Mr. Wank… get yourself some real man-tweezers! Hustle over to Amazon (or any good hardware store… thus the manly part) and get a set of Uncle Bill’s http://www.amazon.com/Uncle-Bills-Tweezers-Survival-Stainless/dp/B0091A7R92
Besides plucking stuff out of tires, it is the shizzle for removing stingers from your face. I don’t leave home without them.
1) What is a shizzle?
2) I’m gonna also start riding with a crowbar. Ya never know.
1) How can I take a wanker seriously if he doesn’t know shizzleness?
2) Suit yourself. I’ve not yet found a use for a crowbar on a road ride (notice I didn’t say mtn bike ride), but I’ve found plenty of uses for girls carrying tweezers.
Taking wankers seriously, or worse, wanting to try to, is a cause for concern. See your nutritionist immediately.
I also carry a nail file ~ for future reference
Not gonna ask why…
Heal up soon chief!
Thank ‘ee…consider it done.
I can avow for crshnbrn’s expertise here. Still gives me the willies thinking about it. Good to see you bounce a bit better.
I suppose this is one way to get out of downing a shot of wheat-grass.
I can vouch for how he looks in a hospital bed. Handsome, chipper, and raring to go even with more tubes sticking out of him than straws in a high school graduation party punchbowl.
Aw, shucks. Morphine will make anyone chipper.
Adding it to my diet list of approved foods now.
Yeah, 135lbs bounces better than 190lbs
Hitting the pavement around 40 mph didn’t help you.
You’re both pretty tough. I’d have been whining on the side road in need of a heli-evac.
I was born with the fake tough, semi-stern stuff gene…
HTFU! Mountain bikers do it better.
HTFU! Gunshot wound recipients do it better! HTFU! Guillotine victims do it better! HTFU! People who hang out with dudes named “Lecter” do it better!
…am trying, rather than to HTFU, to NFOMFBA…[not fall off my fucking bike anymore]…just a thought…
Now you say something. Where were you 2 weeks ago when I hit that pine tree? NFOMFBA indeed!!!
MTB accidents are by far the worst, on average, according to ER staff. No matter how tough you are, the tree is always tougher, right?
The big difference is that hitting stuff and falling down is an integral part of mtn biking. In theory, that is NOT part of road biking… present company excepted.
The big difference is that MTB is badass. Road riding is just ass.
Sorry Wanky, you are one of those gritty tough guys…you can break it all down with your fancy words, and make it sound like you were chicken stick, but you STILL rode the rest of your ride, ate lunch…heck, you prob even took a good dump ALL after you crashed, and had bones all swimming around in your crazy elbow!!!

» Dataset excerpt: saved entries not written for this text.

(** X8 on two local queues with a write each, the first holding the
    loop's attention: served at time 100, it yields to the second. *)
Lemma served_queue_is_not_served_next_instance :
  let d := run index_ts (addChannel true 1 (Sample.dispatcher true))
             [Send true 0 [x01]; Send true 0 [x02]; Send true 1 [x03]] in
  exists wait' next task',
    queuesAwait (wakeQueues index_ts 100 d) = Some (wait', next, task') /\
    Queue.address next = 1%nat /\ Task.data task' = [x03].
Proof.
  set (d := run index_ts (addChannel true 1 (Sample.dispatcher true))
              [Send true 0 [x01]; Send true 0 [x02]; Send true 1 [x03]]).
  destruct (served_queue_is_not_served_next index_ts 100 d resolvedPromise
              (Queue.mk 0 true 0 [] false 0)
              (Queue.mk 1 true 1 [Task.mk 2 [x03]] false 0) (Task.mk 0 [x01]))
    as (wait' & next & task' & E & _); try reflexivity.
  - simpl. repeat constructor; simpl; intuition discriminate.
  - simpl. lia.
  - vm_compute. right. left. reflexivity.
  - simpl. discriminate.
  - exists wait', next, task'. split; [exact E|].
    vm_compute in E. injection E as _ En Et. subst next task'.
    split; reflexivity.
Defined.

(** X9. Registration round trip. A write for the flag and id of a channel
    just added is accepted. Once the ['close'] listener has taken out the
    queue of a channel, and no other queue has its flag and id, a write
    for it throws ['cannot write after end'] and changes nothing. *)
Theorem send_follows_registration (local : bool) (id : Z) (data : list byte) (d : t)
    (queue : Queue.t) :
  NoDup (map Queue.address (_queues d)) ->
  In queue (_queues d) ->
  (forall x, In x (_queues d) ->
             Queue.matches (Queue._local queue) (Queue._id queue) x = true ->
             x = queue) ->
  snd (send local id data (addChannel local id d)) = inr (resolvers d) /\
  send (Queue._local queue) (Queue._id queue) data (onClose (Queue.address queue) d)
    = (onClose (Queue.address queue) d, inl "cannot write after end"%string).
Proof.
  intros Hnd Hin Huniq. split.
  - unfold send, addChannel. simpl. rewrite find_app.
    destruct (find (Queue.matches local id) (_queues d)); [reflexivity|].
    simpl. unfold Queue.matches. simpl. rewrite Bool.eqb_reflx, Z.eqb_refl.
    reflexivity.
  - unfold send.
    destruct (find _ (_queues (onClose (Queue.address queue) d))) as [y|] eqn:Ef;
      [|reflexivity].
    exfalso. apply find_some in Ef. destruct Ef as [Hy Hm].
    assert (Hyd : In y (_queues d)).
    { unfold onClose in Hy. destruct (Queue.indexOf _ _); [|exact Hy].
      simpl in Hy. apply In_splice in Hy. exact Hy. }
    apply (onClose_removes (Queue.address queue) d Hnd y Hy).
    rewrite (Huniq y Hyd Hm). reflexivity.
Qed.

Lemma send_follows_registration_instance :
  snd (send false 4 [x01] (addChannel false 4 (Sample.dispatcher true))) = inr 0%nat /\
  send true 0 [x01] (onClose 0 (Sample.dispatcher true))
    = (onClose 0 (Sample.dispatcher true), inl "cannot write after end"%string).
Proof.
  apply (send_follows_registration false 4 [x01] (Sample.dispatcher true)
           (Queue.mk 0 true 0 [] false 0)).
  - simpl. repeat constructor. simpl. tauto.
  - left. reflexivity.
  - intros x [<-|[]] _. reflexivity.
Defined.

(** X10. Every dispatcher reached from a new one by any events is well
    formed: the queue objects of the table are distinct; the writes that
    are queued or held by the data loop have distinct promises, created by
    [send] and not yet settled (so no write is completed twice or both
    ways); the data loop is suspended only with [_processingQueues] set. *)
Theorem reachable_dispatcher_is_well_formed (source : Source) (socket : WebSocket.t)
    (events : list Event) :
  wf (run source (new socket) events).
Proof. apply wf_run, wf_new. Qed.
End Queues.

(** ** The order of the writes of a channel *)

Section QueueOrder.
Import MultiplexWebSocketDispatcher Invariant.

(** One pass of the data loop leaves every queue object as it is, or takes
    the first write of one of them and holds it. *)
Lemma queues_processQueues_loop (d : t) (x' : Queue.t) :
  NoDup (map Queue.address (_queues d)) ->
  In x' (_queues (processQueues_loop d)) ->
  exists x, In x (_queues d) /\ Queue.address x = Queue.address x' /\
    (x' = x \/
     exists wait task, Queue._queue x = task :: Queue._queue x' /\
       queuesAwait (processQueues_loop d) = Some (wait, x', task)).
Proof.
  intros Hnd Hin.
  destruct (processQueues_loop_cases d)
    as [E|[E|(c & task & rest & Hc & Hp & Eq & E)]]; rewrite E in Hin |- *.
  - exists x'. auto.
  - exists x'. auto.
  - simpl in Hin. apply In_mutateAt in Hin.
    destruct Hin as (x & Hx & [[-> N]|[-> Ea]]).
    + exists x. auto.
    + assert (x = c) by (apply (same_address _ Queue.address (_queues d)); auto).
      subst x. exists c. unfold Queue.dequeue. rewrite Eq. simpl.
      split; [exact Hc|]. split; [reflexivity|]. right. do 2 eexists.
      split; reflexivity.
Qed.

Lemma queues_processQueues (d : t) (x' : Queue.t) :
  NoDup (map Queue.address (_queues d)) ->
  In x' (_queues (processQueues d)) ->
  exists x, In x (_queues d) /\ Queue.address x = Queue.address x' /\
    (x' = x \/
     exists wait task, Queue._queue x = task :: Queue._queue x' /\
       queuesAwait (processQueues d) = Some (wait, x', task)).
Proof.
  intros Hnd Hin. unfold processQueues in *.
  destruct (_processingQueues d).
  - exists x'. auto.
  - apply (queues_processQueues_loop (with_processingQueues true d)); assumption.
Qed.

Lemma queues_processControlQueue_loop (d : t) (x' : Queue.t) :
  NoDup (map Queue.address (_queues d)) ->
  In x' (_queues (processControlQueue_loop d)) ->
  exists x, In x (_queues d) /\ Queue.address x = Queue.address x' /\
    (x' = x \/
     exists wait task, Queue._queue x = task :: Queue._queue x' /\
       queuesAwait (processControlQueue_loop d) = Some (wait, x', task)).
Proof.
  intros Hnd Hin. unfold processControlQueue_loop in *.
  destruct (_controlQueue d).
  - apply (queues_processQueues (with_processingControlQueue false d)); assumption.
  - exists x'. auto.
Qed.

(** X11. The writes of a channel leave in the order in which [send]
    accepted them. Whatever happens to a well-formed dispatcher, a queue
    object that stays in the table changes in two ways only: a [send] for
    its flag and id appends one write at the tail, with a new resolver;
    the data loop takes the write at the head, and then holds it. *)
Theorem queue_is_fifo (source : Source) (d : t) (event : Event) (q q' : Queue.t) :
  wf d ->
  In q (_queues d) ->
  In q' (_queues (step source d event)) ->
  Queue.address q' = Queue.address q ->
  exists appended taken,
    Queue._queue q ++ appended = taken ++ Queue._queue q' /\
    (appended = [] \/
     exists local id data,
       event = Send local id data /\ Queue.matches local id q = true /\
       appended = [Task.mk (resolvers d) data]) /\
    (taken = [] \/
     exists wait task,
       queuesAwait (step source d event) = Some (wait, q', task) /\ taken = [task]).
Proof.
  intros Hwf Hq Hq' Ea. pose proof (wf_addresses d Hwf) as Hnd.
  assert (Same : In q' (_queues d) ->
                 exists appended taken,
                   Queue._queue q ++ appended = taken ++ Queue._queue q' /\
                   (appended = [] \/
                    exists local id data,
                      event = Send local id data /\ Queue.matches local id q = true /\
                      appended = [Task.mk (resolvers d) data]) /\
                   (taken = [] \/
                    exists wait task,
                      queuesAwait (step source d event) = Some (wait, q', task) /\
                      taken = [task])).
  { intros Hin. rewrite (same_address _ Queue.address (_queues d) q' q Hnd Hin Hq Ea).
    exists [], []. rewrite app_nil_r. auto. }
  assert (Loop : forall (d0 : t) (q0 : Queue.t) (appended : list Task.t),
             (forall x', In x' (_queues (step source d event)) ->
                exists x, In x (_queues d0) /\ Queue.address x = Queue.address x' /\
                  (x' = x \/
                   exists wait task, Queue._queue x = task :: Queue._queue x' /\
                     queuesAwait (step source d event) = Some (wait, x', task))) ->
             NoDup (map Queue.address (_queues d0)) ->
             In q0 (_queues d0) -> Queue.address q0 = Queue.address q ->
             Queue._queue q0 = Queue._queue q ++ appended ->
             exists taken,
               Queue._queue q ++ appended = taken ++ Queue._queue q' /\
               (taken = [] \/
                exists wait task,
                  queuesAwait (step source d event) = Some (wait, q', task) /\
                  taken = [task])).
  { intros d0 q0 appended H Hnd0 Hq0 Ea0 Eq0.
    destruct (H q' Hq') as (x & Hx & Eax & Hc).
    assert (x = q0) by (apply (same_address _ Queue.address (_queues d0)); congruence).
    subst x. rewrite <- Eq0. destruct Hc as [->|(wait & task & Et & Ew)].
    - exists []. auto.
    - exists [task]. split; [exact Et|]. right. eauto. }
  destruct event; simpl in *.
  - (* sendControlMessage *)
    destruct (sendControlMessage_fields local id opcode d) as (E & _).
    rewrite E in Hq'. auto.
  - (* send *)
    unfold send in *. destruct (find _ _) as [queue|] eqn:Ef; [|auto].
    simpl in *. apply find_some in Ef. destruct Ef as [Hqueue Hm].
    set (d1 := with_resolvers _ _) in *.
    assert (Hnd1 : NoDup (map Queue.address (_queues d1))).
    { simpl. unfold Queue.mutate. rewrite mutateAt_addresses by reflexivity. exact Hnd. }
    pose proof (In_mutateAt_intro _ Queue.address (Queue.address queue)
                  (Queue.enqueue (resolvers d) data) (_queues d) q Hq) as Hq1.
    destruct (Nat.eqb_spec (Queue.address q) (Queue.address queue)) as [Eaq|Naq].
    + assert (queue = q)
        by (apply (same_address _ Queue.address (_queues d)); auto).
      subst queue.
      destruct (Loop d1 _ [Task.mk (resolvers d) data]
                  (fun x' H => queues_processQueues d1 x' Hnd1 H) Hnd1 Hq1)
        as (taken & Et & Hd); [reflexivity..|].
      exists [Task.mk (resolvers d) data], taken. split; [exact Et|]. split; [|exact Hd].
      right. exists local, id, data. auto.
    + destruct (Loop d1 _ []
                  (fun x' H => queues_processQueues d1 x' Hnd1 H) Hnd1 Hq1)
        as (taken & Et & Hd); [reflexivity | symmetry; apply app_nil_r |].
      exists [], taken. auto.
  - (* addChannel *)
    apply in_app_or in Hq'. destruct Hq' as [Hq'|[<-|[]]]; [auto|].
    exfalso. pose proof (wf_allocated d Hwf q Hq) as Hlt. simpl in Ea. lia.
  - (* a channel closes *)
    unfold onClose in Hq'. destruct (Queue.indexOf _ _); [|auto].
    simpl in Hq'. apply In_splice in Hq'. auto.
  - (* handleControlMessage *)
    unfold handleControlMessage in *. destruct (find _ _) as [queue|]; [|auto].
    simpl in Hq'. apply In_mutateAt in Hq'.
    destruct Hq' as (x & Hx & [[-> N]|[-> Eax]]); [auto|].
    simpl in Ea. rewrite (same_address _ Queue.address (_queues d) x q Hnd Hx Hq Ea).
    exists [], []. simpl. rewrite app_nil_r. auto.
  - (* the socket changes *)
    auto.
  - (* the control loop resumes *)
    unfold wakeControl in *.
    destruct (controlAwait d) as [wait|]; [|auto].
    destruct (awaited wait (_socket d)) as [[|]|]; [|auto..].
    destruct (_controlQueue d) as [|message rest]; [auto|].
    destruct (bind _ _) as [socket|]; [|auto].
    set (d1 := with_controlAwait None _) in *.
    destruct (Loop d1 q []
                (fun x' H => queues_processControlQueue_loop d1 x' Hnd H) Hnd Hq)
      as (taken & Et & Hd); [reflexivity | symmetry; apply app_nil_r |].
    exists [], taken. auto.
  - (* the data loop resumes *)
    unfold wakeQueues in *.
    destruct (queuesAwait d) as [[[wait candidate] task]|]; [|auto].
    destruct (awaited wait (_socket d)) as [[|]|]; [| |auto].
    + unfold sendTask in *. destruct (bind _ _) as [socket|].
      * set (d1 := resolve task _) in *.
        assert (Hnd1 : NoDup (map Queue.address (_queues d1))).
        { simpl. unfold Queue.mutate. rewrite mutateAt_addresses by reflexivity.
          exact Hnd. }
        pose proof (In_mutateAt_intro _ Queue.address (Queue.address candidate)
                      (Queue.with_lastSendTime now) (_queues d) q Hq) as Hq1.
        destruct (Loop d1 _ []
                    (fun x' H => queues_processQueues_loop d1 x' Hnd1 H) Hnd1 Hq1)
          as (taken & Et & Hd);
          [destruct (Nat.eqb _ _); reflexivity
          |destruct (Nat.eqb _ _); symmetry; apply app_nil_r |].
        exists [], taken. auto.
      * set (d1 := reject task _) in *.
        destruct (Loop d1 q []
                    (fun x' H => queues_processQueues_loop d1 x' Hnd H) Hnd Hq)
          as (taken & Et & Hd); [reflexivity | symmetry; apply app_nil_r |].
        exists [], taken. auto.
    + set (d1 := reject task _) in *.
      destruct (Loop d1 q []
                  (fun x' H => queues_processQueues_loop d1 x' Hnd H) Hnd Hq)
        as (taken & Et & Hd); [reflexivity | symmetry; apply app_nil_r |].
      exists [], taken. auto.
Qed.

I woulda cried on the side of the road until my mommy came to kiss my owie…and used Bactine…the “no ouchie” kind…not frickin’ peroxide!!!!
Sorry, you’re a bad ass.
I’m emailing this comment to my dentist…IMMEDIATELY.
Also, no sex for Mrs. WM until she memorizes this comment.
Next stop: Bill’s Plumbing & Tattoo Art Shoppe, so I can get this inked onto my…leg.